--- RECORDS SHOWN Enclosed Below ---

(** The decision on the root table, from bytes of the right number. *)
Lemma root_decision address l info :
  contents (plus m address) l -> within (limit_of b) address (size l) -> 20 <= size l ->
  (byte l 15 < 2 -> size l = 20) -> (2 <= byte l 15 -> 36 <= size l <= 4096 /\ le l 20 4 = size l) ->
  exists res, ('(info, code) ← acpi_validate_rsdp_blob (Some (plus m address)) (size l) (Some info);
      if negb (code =? 0) then Some None else info ← info; while_loop 3 (root_step m b (plus m address)) info) = Some res /\
    match res with
    | Some info => exists rsdt xsdt bytes, rsdp m (limit_of b) address (ri_revision info) rsdt xsdt /\
        root_of m (limit_of b) (candidates rsdt xsdt) (ri_root_address info, ri_uses_xsdt info) bytes
    | None => forall revision rsdt xsdt c bytes, rsdp m (limit_of b) address revision rsdt xsdt -> ~ root_of m (limit_of b) (candidates rsdt xsdt) c bytes
    end.
Proof using Hm.
  intros Hl Hw H20 Hold Hnew.
  assert (Huniq : forall revision rsdt xsdt, rsdp m (limit_of b) address revision rsdt xsdt ->
    rsdp_ok l /\ revision = byte l 15 /\ rsdt = le l 16 4 /\ xsdt = rsdp_xsdt l).
  { intros revision rsdt xsdt Hx. apply (rsdp_unique address revision rsdt xsdt l Hx Hl); [|done|lia]. destruct (Z.leb_spec 2 (byte l 15)); [|by apply Hold].
    symmetry. by apply Hnew. }
  destruct (validate_rsdp_spec _ l info Hl) as (r & code & -> & Hcase); [done|unfold RSDP_V2_SIZE; lia|]. rewrite bind_some.
  destruct Hcase as [(-> & Hok & oem & c & cs & Ec & ->)|(-> & Hnone)]; cbn [Z.eqb negb].
  2:{ exists None. split; [done|]. intros revision rsdt xsdt c bytes (Hok & -> & -> & ->)%Huniq. rewrite (Hnone Hok). intros Hx. inversion Hx. }
  rewrite bind_some. pose proof (value_32 _ l Hl 16 ltac:(lia) ltac:(lia)) as E16.
  destruct (root_loop_spec _ _ _ (byte l 15) oem c cs E16 Ec) as (res & -> & Hres). exists res. split; [done|]. destruct res as [info'|].
  - destruct Hres as (Erev & bytes & Hroot). exists (le l 16 4), (rsdp_xsdt l), bytes. rewrite Ec. split; [|done]. rewrite Erev.
    destruct Hok as (Hsig & Hsum & Hall). constructor. exists l. split; [done|]. split; [done|]. split; [done|]. split; [done|]. split; [done|].
    split; [done|]. unfold rsdp_xsdt. destruct (Z.leb_spec 2 (byte l 15)).
    + split; [lia|]. intros _. destruct Hnew as [? ?]; [done|]. split; [done|]. split; [done|]. split; [done|]. by apply Hall.
    + split; [|lia]. intros _. split; [by apply Hold|done].
  - intros revision rsdt xsdt c' bytes (_ & -> & -> & ->)%Huniq. rewrite Ec. apply Hres.
Qed.

Lemma acpi_root_spec address info :
  exists res, acpi_root m b address info = Some res /\
    match res with
    | Some info => exists rsdt xsdt bytes, rsdp m (limit_of b) address (ri_revision info) rsdt xsdt /\
        root_of m (limit_of b) (candidates rsdt xsdt) (ri_root_address info, ri_uses_xsdt info) bytes
    | None => forall revision rsdt xsdt c bytes, rsdp m (limit_of b) address revision rsdt xsdt -> ~ root_of m (limit_of b) (candidates rsdt xsdt) c bytes
    end.
Proof using Hm.
  unfold acpi_root.
  assert (Hno : (forall revision rsdt xsdt, rsdp m (limit_of b) address revision rsdt xsdt -> False) -> exists res, Some None = Some res /\
    match res with
    | Some info => exists rsdt xsdt bytes, rsdp m (limit_of b) address (ri_revision info) rsdt xsdt /\
        root_of m (limit_of b) (candidates rsdt xsdt) (ri_root_address info, ri_uses_xsdt info) bytes
    | None => forall revision rsdt xsdt c bytes, rsdp m (limit_of b) address revision rsdt xsdt -> ~ root_of m (limit_of b) (candidates rsdt xsdt) c bytes
    end) by (intros Hn; exists None; split; [done|]; intros revision rsdt xsdt c bytes Hx; by destruct (Hn _ _ _ Hx)).
  assert (Hshort : forall n revision rsdt xsdt, mapped_range b address n = false -> 0 < n -> rsdp m (limit_of b) address revision rsdt xsdt ->
    (n <= 20 \/ 2 <= revision /\ n <= 36) -> False).
  { intros n revision rsdt xsdt E Hn [(l & _ & Hw & _ & _ & _ & _ & Hold & Hnew)] Hcase. apply not_true_iff_false in E. apply E, mapped_range_spec; [lia|].
    unfold within in *. destruct (Z.lt_ge_cases revision 2); lia. }
  destruct (mapped_range b address RSDP_V1_SIZE) eqn:H1; cbn [negb]; [|apply Hno; intros revision rsdt xsdt Hx; apply (Hshort _ _ _ _ H1 ltac:(done) Hx); by left].
  destruct (rsdp_read address H1) as (revision & -> & Frev & Hrev). rewrite bind_some.
  assert (Hrevision : forall revision' rsdt xsdt, rsdp m (limit_of b) address revision' rsdt xsdt -> revision' = revision).
  { intros revision' rsdt xsdt [(l & Hc & _ & _ & -> & _ & _ & Hold & Hnew)]. apply Hrev; [done|]. destruct (Z.lt_ge_cases (byte l 15) 2); lia. }
  destruct (Z.leb_spec 2 revision) as [H2|H2].
  2:{ rewrite bind_some. apply mapped_range_spec in H1; [|done]. destruct (readable_contents (plus m address) RSDP_V1_SIZE) as (l & Hl & Es);
        [done|by apply (within_readable m _ _ _ Hm)|]. fold (size l) in Es. rewrite <- Es in *. unfold RSDP_V1_SIZE in Es.
      apply root_decision; [done|done|lia|done|rewrite (Hrev l) by (done || lia); lia]. }
  destruct (mapped_range b address RSDP_V2_SIZE) eqn:H36; cbn [negb].
  2:{ rewrite bind_some. apply Hno. intros revision' rsdt xsdt Hx. pose proof (Hrevision _ _ _ Hx) as ->. apply (Hshort _ _ _ _ H36 ltac:(done) Hx). by right. }
  apply mapped_range_spec in H36; [|done]. pose proof (within_readable m _ _ _ Hm H36) as Hp.
  destruct (load32_ok _ _ Hp 20) as (n & En & Fn); [lia|done|]. unfold rsdp_length. rewrite En, bind_some. unfold fits in Fn.
  assert (Hlen : forall revision' rsdt xsdt, rsdp m (limit_of b) address revision' rsdt xsdt -> 36 <= n <= 4096 /\ within (limit_of b) address n).
  { intros revision' rsdt xsdt Hx. pose proof (Hrevision _ _ _ Hx) as ->. destruct Hx as [(l & Hc & Hw & _ & _ & _ & _ & _ & Hnew)].
    destruct (Hnew H2) as (Hs & Ha & _). rewrite (value_32 _ l Hc) in En by lia. injection En as <-. by rewrite Ha. }
  destruct ((n <? RSDP_V2_SIZE) || (4096 <? n) || negb (mapped_range b address n)) eqn:Ec; rewrite bind_some.
  { apply Hno. intros revision' rsdt xsdt [Hx Hw]%Hlen. apply mapped_range_spec in Hw; [|lia]. unfold RSDP_V2_SIZE in Ec.
    rewrite Hw, (proj2 (Z.ltb_ge n 36)), (proj2 (Z.ltb_ge 4096 n)) in Ec by lia. done. }
  rewrite !orb_false_iff, negb_false_iff, mapped_range_spec, !Z.ltb_ge in Ec by lia. destruct Ec as [[H36' H4096] Hw]. unfold RSDP_V2_SIZE in *.
  destruct (readable_contents (plus m address) n) as (l & Hl & Es); [lia|by apply (within_readable m _ _ _ Hm)|]. fold (size l) in Es. rewrite <- Es in *.
  apply root_decision; [done|done|lia|rewrite (Hrev l) by (done || lia); lia|]. intros _. split; [lia|]. rewrite (value_32 _ l Hl) in En by lia. by injection En.
Qed.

--- End of Enclosed RECORDS SHOWN ---

Copy, please, every line from the start of the entries down to the line that holds "(byte l 15 <", with both of those lines included and no others.

(** The decision on the root table, from bytes of the right number. *)
Lemma root_decision address l info :
  contents (plus m address) l -> within (limit_of b) address (size l) -> 20 <= size l ->
  (byte l 15 < 2 -> size l = 20) -> (2 <= byte l 15 -> 36 <= size l <= 4096 /\ le l 20 4 = size l) ->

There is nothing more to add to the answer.